Message par prodigal » Aujourd’hui, 15:31

Cher PaxetBonum,
mon propos n'est pas de relacer le vieux débat pour ou contre la peine de mort, mais vise à essayer de comprendre les enjeux de la reformulation récemment opérée, que nous a aimablement fournie VexillumRegis.
Ce qui me semble évident pour tout le monde, c'est que la nouvelle formulation est plus nette que la précédente. Elle se prononce clairement contre la peine de mort, et même encourage les chrétiens à militer en faveur de son abolition si besoin.
Maintenant, pourquoi? Pourquoi penser cela?
Parce que l'on n'a pas le droit de vouloir du mal à autrui, fût-il un ennemi, et que tel est le message de l'Evangile. Voici qui me semble capital. Certains pensent peut-être que dans le cas de la peine de mort on ne veut aucun mal à celui que l'on tue, au prix de savantes contorsions rhétoriques, qui cependant ne sont peut-être pas totalement à jeter à la poubelle j'en conviens, mais désormais le catéchisme entend refuser ce genre de subtilités douteuses.
La nouvelle formulation insiste aussi sur la dignité humaine. J'ai fait remarquer l'héritage kantien de cette notion. Ce qui fait que tuer un homme est un crime alors que tuer un animal a priori ne l'est pas, c'est que l'homme est pourvu non seulement d'une valeur affective ou d'usage, mais aussi et surtout d'une dignité, qui résulte de sa capacité à agir moralement. Cela ne signifie pas que l'homme soit parfait, au contraire, car seul un homme capable d'agir moralement peut être un pécheur, comme nous le sommes tous. Maintenant, que se passe-t-il quand un homme pèche gravement, ou, exprimé en termes laïcs, agit indignement? Il ne perd pas sa capacité de bien faire, ou d'agir moralement, mais il est coupable et doit réparer.
Voici pourquoi, contrairement au rédacteur de la nouvelle formulation, il ne m'apparaît pas certain que l'abolition de la peine de mort aille de pair avec la reconnaissance de la dignité humaine. Kant, en tous cas, est pour sa part partisan de la peine de mort.
Mais, ce qui est certain, c'est que traiter l'être humain comme s'il n'était qu'une une chose est immoral. Je pose en hypothèse que c'est ce qui motive la nouvelle rédaction : rappeler que si criminel que soit un homme, cela ne nous donne pas le droit de nier son humanité. Même les châtiments les plus rigoureux doivent respecter la dignité de l'homme.
Je suis néanmoins d'accord avec Cinci sur cet autre problème : il m'apparaît dangereux d'exiger des chrétiens telle ou telle opinion, si défendable qu'elle soit. Et donc je n'exclue pas qu'on puisse être pour la peine de mort pour d'autres motivations que la haine. Mais peut-être que je me trompe ici, ce que semble penser le pape François, s'il est bien à l'origine de cette modification.
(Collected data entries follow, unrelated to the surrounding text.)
(* ===== verification/Prelude.v ===== *)
(** * A verification of ibc-rs

    ibc-rs implements the Inter-Blockchain Communication protocol: a chain keeps
    light clients of other chains, opens connections over clients and channels
    over connections by four-step handshakes, and moves packets of applications
    over channels.  Every message goes through [dispatch], which first runs a
    [validate] function that only reads and then an [execute] function that
    writes; the host chain supplies the store, the clock and the block height,
    light clients supply the verification of proofs about the other chain's
    store, and applications are called back through the trait [Module].

    Definitions are translated one by one from the sources: a pure function is a
    Rocq function, fallible code returns an [outcome] ([Ok], [Err], [Panic]),
    stateful code is an [exec]: explicit state passing in which the state survives
    an error, as it does in Rust when [?] returns early.

    ** Files and the code they model

    Foundations:
    - [Prelude]: outcomes, stateful code, checked [u64] arithmetic, the tactics and
      hint databases used throughout.
    - [RustStr]: UTF-8 strings, [split], [trim], decimal printing and parsing of
      integers as [core] has them, big-endian bytes and the order of byte slices.

    Data (ibc-core/*/types, ibc-primitives):
    - [Identifiers]: ics24-host/types/src/validate.rs and src/identifiers/ (client,
      connection, channel, port and chain identifiers, sequences; the borsh and
      JSON decoders of chain identifiers).
    - [Primitives]: ibc-primitives/src/types/timestamp.rs; heights, statuses and
      errors of ics02-client/types/src.
    - [Path]: ics24-host/types/src/path.rs, the keys of the provable store: printing,
      groups and iteration keys, and the whole parser.
    - [Connection], [Channel]: the data of ics03-connection/types/src and
      ics04-channel/types/src: versions and their negotiation, ends, packets,
      timeouts, commitments, and their protobuf conversions.
    - [Merkle]: ics23-commitment/types/src: proof specifications, keys under a
      prefix, chained proofs.
    - [Events], [EventStructs]: the events of ics02, ics03, ics04 and ics25: their
      conversion to ABCI, and their structs with constructors and accessors.
    - [Messages]: the eighteen messages and their protobuf forms (msgs/ of ics02,
      ics03, ics04) and [MsgEnvelope::try_from].
    - [Codecs]: the borsh, SCALE and serde implementations that are written out:
      timestamps, connection ends and messages, timeout heights, hexadecimal fields.
    - [Text]: [Display] of channels, packets, timeouts and slices, and the parser of
      orderings.
    - [AckStatus]: acknowledgement statuses, ics04-channel/types/src/acknowledgement.rs.

    The core:
    - [Context]: the store [MockIbcStore] of ibc-testkit/src/testapp/ibc/core with
      the reads and writes of core_ctx.rs and client_ctx.rs as functions and
      [action]s; the errors and events of ics25-handler/types; and, as type classes,
      the interfaces between components: [Host] (what a chain knows of itself,
      ics24-host/src/context.rs) and [LightClient] (the traits of
      ics02-client/context/src).
    - [ConnHandlers]: ics03-connection/src (delay.rs and the four handlers).
    - [Module]: the trait of ics26-routing/src/module.rs as a class over the state
      [App] of the application.
    - [ChanHandlers], [PacketHandlers]: the handlers of ics04-channel/src/handler.  A
      handler named [x_validate] in the code calls a private [validate]; the latter
      is [x_check] here.
    - [PacketSpec], [PacketSafety]: the abstract packet machine, the proof that the
      handlers implement it, and what one accepted message says of the other chain.
    - [ClientHandlers]: ics02-client/src/handler.
    - [Entrypoint]: ics25-handler/src/entrypoint.rs with the router of the testkit:
      [validate], [execute], [dispatch].
    - [Query], [Services]: ibc-query: the queries and the gRPC methods over them.

    Light clients:
    - [TmTypes], [TmClient], [TmSafety]: ICS-07, ibc-clients/ics07-tendermint: its
      data, its five client_state/ files as an instance of [LightClient], and what
      it guarantees.
    - [Wasm]: ICS-08, ibc-clients/ics08-wasm/types.
    - [MockClient]: the mock client of the testkit as an instance of [LightClient],
      and the mock host as one of [Host].
    - [AnyClient]: the sums [AnyClientState] and [AnyConsensusState] of the testkit
      with the methods that the macros of ibc-derive generate for them, as an
      instance of [LightClient].

    Applications:
    - [Denom], [Transfer], [TokenSupply]: ICS-20, ibc-apps/ics20-transfer: its data,
      its handlers and callbacks, and the conservation of tokens.
    - [NftTypes], [NftTransfer], [NftSafety], [NftSystem]: the same for ICS-721,
      ibc-apps/ics721-nft-transfer.

    Hosts and whole systems:
    - [Cosmos]: ics24-host/cosmos: self-client validation, upgrade proposals, escrow
      addresses.
    - [Chain], [Answers]: runs of a chain: any sequence of dispatched messages, of packets
      sent by applications and of other steps of applications, each in a host of its own
      time and height, kept only when it succeeds, as a transaction is; the history
      theorems; and what the applications answered along a run.
    - [Network], [TmNetwork]: two chains, each with its blocks, whose clients follow each
      other; and the proof that Tendermint clients do, whatever is submitted to them.
    - [TransferNetwork]: two such chains with ICS-20 on the ends of a channel: the books
      of the packets of both histories, and the banks.
    - [Testkit]: the context of ibc-testkit (testapp/ibc/core/types.rs, hosts/,
      fixtures/core/context.rs, relayer/): hosts, builders, delivery of messages.
    - [Fixtures]: the dummy messages, client states and applications of
      ibc-testkit/src/fixtures and testapp/ibc/applications.

    Concrete instances, on which each theorem with hypotheses is applied:
    [TestChain], [TestScript] (scripts of messages and the lives of chains they make),
    [TestNetwork], [TestTransfer], [TestTendermint], [TestTmNetwork],
    [TestTransferNetwork], [TestMessages],
    [TestQuery], [TestNft], [TestAny], [TestWasm], [TestCosmos], [TestCodecs], [Witnesses].

    ** What is proved

    - Data: identifiers that are accepted or generated are valid and free of
      separators, generated ones are distinct; printing and parsing of paths,
      heights, timestamps, denominations and class identifiers, and the protobuf,
      JSON, borsh and [Any] forms of packets, ends, states and messages, are inverse
      to each other where the code means them to be; no two paths share a key;
      iteration keys sort as heights; version negotiation picks the least common
      version, which the other side accepts; commitments bind packets up to
      collisions between the two packets at hand; an ABCI event determines the
      event it was made from.
    - Handlers: [conn_transition], [chan_transition], [packet_transition] and
      [send_transition] are the state machines of the protocol, on abstract
      states; the refinement theorems say that a validated and executed message
      makes exactly one of their steps and touches nothing else.  Invariants of
      connections, channels and clients are preserved, states only move forward,
      and a validated connection message cannot fail in [execute], the overflow of the
      counter apart.
    - Chains: from genesis, under any messages, every channel end delivers each
      packet at most once (in order on ordered channels), sends with consecutive
      sequence numbers, and resolves each packet at most once, by acknowledgement
      or timeout, and only if it was sent; frozen clients never change again; the
      clients of a chain with several kinds never mix.
    - One message across chains: with a sound light client ([SoundClient], and
      [SoundAbsence] for absence proofs), the ends of a connection or channel agree
      when a handshake step succeeds, received packets were sent, acknowledgements
      were written, and a packet that timed out is not received.
    - Two chains ([Network]): when the clients behind a channel have headers of the
      other chain's blocks only, and proofs about blocks are faithful, every
      delivered packet was sent, every acknowledged packet was delivered, and a
      packet that was timed out, or closed on, is never delivered, before or after.  Two chains with
      Tendermint clients of each other are such chains ([tm_chains_linked]): no message,
      header, evidence or upgrade makes a client leave the chain it was created for, as long
      as the channel runs over that client, roots commit to states, no block commits to an
      upgraded client state, hashes do not collide, and the verifier accepts, from a block of
      a chain, headers of that chain only.
    - Tendermint: the consensus states a client stores form a history whose times
      grow with the heights, an update leaves exactly the states that have not expired
      and the new one, misbehaviour is detected exactly when a header breaks
      that history and freezes the client for the rest of any run of its chain, pruning
      ends and removes what expired, headers are accepted only when the verifier accepts
      them from the trusted block of the client's chain, and proofs of presence and absence
      are about the path they are given for and never contradict each other.
    - Tokens: over any sequence of transfers in both directions the escrow of a
      channel equals the vouchers of the other chain plus what is under way, so
      every return is covered; a refund undoes a transfer.  The same holds end to end, of
      two linked chains with all their messages and applications: the escrow is the
      vouchers plus the packets that are not resolved ([transfer_books_close], and
      [tm_chains_backed] for Tendermint clients).  A non-fungible token
      is in one place as long as no receive that failed had handed it out.
    - Queries: what a query returns is what its proof proves, for every query that returns
      one, and a sent packet passes the receiving chain's validation with the answer of the
      query for its commitment, when that chain is ready for it.  The testkit: a session with it is
      a run of a chain, and its fixtures convert to messages exactly when the heights
      they are given are not zero.
    - Deviations of the code are theorems too: [path_from_str_panics],
      [unordered_redelivery_rejected], [timeout_on_close_never_acts],
      [ordered_timeout_proves_own_sequence], [open_init_ignores_module_version],
      [close_init_fails_after_write], [chain_id_length_unbounded],
      [chain_id_borsh_breaks_invariant], [chain_id_json_order],
      [coin_from_str_panics], [quoted_error_never_refunded],
      [denom_display_ambiguous], [apply_prefix_collides],
      [tm_single_upgrade_key_panics], [tm_header_height_panics],
      [partial_receive_duplicates], [voucher_transfer_fails],
      [packet_data_not_validated], [raw_uris_not_sorted], [packet_event_ends],
      [channel_closed_accessors], [with_ack_sequence_copies_send],
      [connection_end_borsh_panics], [hex_fields_unreadable], [timeout_height_serde],
      [timestamp_binary_roundtrip], [order_texts].

    ** Bounds and termination

    All definitions are total functions.  Fuel is used in four places, and is
    proved to be enough: in [show_digits], where it exceeds the number of decimal
    digits ([show_digits_spec]); in [chunks_exact], where it is the length of the
    slice; in [trim_start_matches], where it is the length of the text
    ([trim_start_matches_done]); and in [advance_while], the loop of [with_height], where it is the number
    of blocks to produce ([with_height_fuel]).  [u64] values are [N]; additions that
    overflow are [Panic], as in builds with overflow checks, and theorems state the
    bound where it matters.  256-bit amounts are [N] below their size.  Durations
    are nanoseconds in [N] and are cut to 64 bits where the code casts them.

    ** Parameters

    Code that is not in the repository is a class, with what is relied on in a
    second class of laws, of which a Test file has an instance:
    - the [tendermint] crates: [TmTime], [TmLib], [TmText], [TmCodec], [TmVerifier],
      [TmTestgen] (generated test blocks), [Abci];
    - [ics23]: [Ics23], [Ics23Check] with [Ics23Laws];
    - [sha2]: [Sha256], of which only the length of the output is assumed;
    - prost and the generated structs: [Codec], [MockCodec], [Prost], [MsgCodec],
      [TransferProto], [NftProto], [WasmCodec], [PlanCodec]; generated structs are
      records;
    - serde_json, borsh and SCALE strings, base64, http, mime, primitive-types:
      [AckJson], [TransferJson], [NftJson], [StringCodec], [BinaryCodec], [Derived],
      [SerdeLib], [Base64], [HttpUri], [MimeLib], [U256Dec], [U256Arith];
    - character classes and case beyond ASCII: [Unicode], [UnicodeNumeric], [UnicodeCase];
    - the proof specifications of Cosmos chains in ics23: [CosmosSpecs];
    - texts of errors and Debug output inside messages: [MsgText], [QueryText],
      [WasmText], [StatusText].
    Traits that a host or another component implements are classes as well: [Host],
    [LightClient], [Module] ([Ics20App] for modules that call back ICS-20),
    [TokenContext] (with [Bank] and [BankLaws]),
    [NftTransferContext] (with [NftLedger] and [NftLaws]), [ProvableContext],
    [QueryContext] (with [QueryLaws]), [AnyStates], [HostBytes], [UpgradeContext] (with
    [UpgradeLaws], the documented ones only), [SelfHost], and the conversions
    [TmConverter] and [MockConverter].  What is asked of light clients is in
    [ClientFrame] (proved for all clients here), [SoundClient], [SoundAbsence],
    [SingleKeyProofs], [HonestProofs] and [FaithfulProofs].

    ** Not modelled

    What derive macros generate for serde, borsh, SCALE and JSON schemas (classes where
    other code depends on it), and derived Debug output; the parsing of attributes and
    the generation of tokens in the macros of ibc-derive (the code they generate is
    in [AnyClient]); the asynchronous transport of the gRPC services; constructors and
    accessors that only build a record or read a field; the cryptography of headers and
    Merkle trees, which is in other crates. *)

From stdpp Require Export base tactics list gmap strings countable.
From Stdlib Require Export Ascii NArith ZArith Lia.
Re: L'Église et la peine de mort

Message par PaxetBonum » Hier, 21:32

Mais l'homme indigne ne perd pas sa dignité, pas plus, si l'on peut oser cette comparaison qui n'est pas de Kant, que l'homme adultère ne perd sa femme.
Cher Prodigal,

Vous m'avez perdu…
Pourriez-vous me faire une version pour l'idiot du village que je suis ?
(j'aurai voulu vous dire : l'homme qui assassine sa femme… la perd…)
Mais il paraît clair que le rédacteur a voulu, conformément à une pensée progressiste que l'on devine, marquer clairement que le rejet de la peine de mort correspond au refus de traiter le coupable en chose abjecte dont il est permis de se débarrasser, en quoi il a raison me semble-t-il. La peine de mort me semble vue par lui comme une forme de la vengeance avec tout l'archaïsme que cela implique.
Je ne vois pas en quoi on traite le coupable en chose.
Je pense qu'encore une fois on fait fi de la victime.
Il n'est pas question de traiter le coupable en chose, mais d'exiger réparation de ce qu'il a accompli.
Pas de vengeance, de la justice.
Si le rédacteur de cet article pense cela j'espère qu'il ne va pas s'attaquer à des articles de Foi car sinon on va pas être déçu du voyage !

C'est pour cela que je pense que la justice américaine (entre autre) est dans le vrai en ajoutant la dette pour chaque délit.
Ainsi un braqueur qui prend un otage, tue un policier, fuit en voiture et finit par causer un accident et être capturé doit régler la note braquage+prise d'otage+meurtre d'un policier+refus d'obtempérer+délit de fuite+accident pour irrespect code de la route.
Parfois les sentences sont de 200 ans.
Cela veut dire que le coupable n'a pas assez de sa vie pour expier, réparer.

De même un Marc Dutroux ne pourra jamais payer sa dette. Il est un danger pour la société entière. Le devoir de la justice est de protéger les innocents et donc de penser légitimement à le condamner à mort après une peine de prison qui lui ouvre une possibilité de repentance.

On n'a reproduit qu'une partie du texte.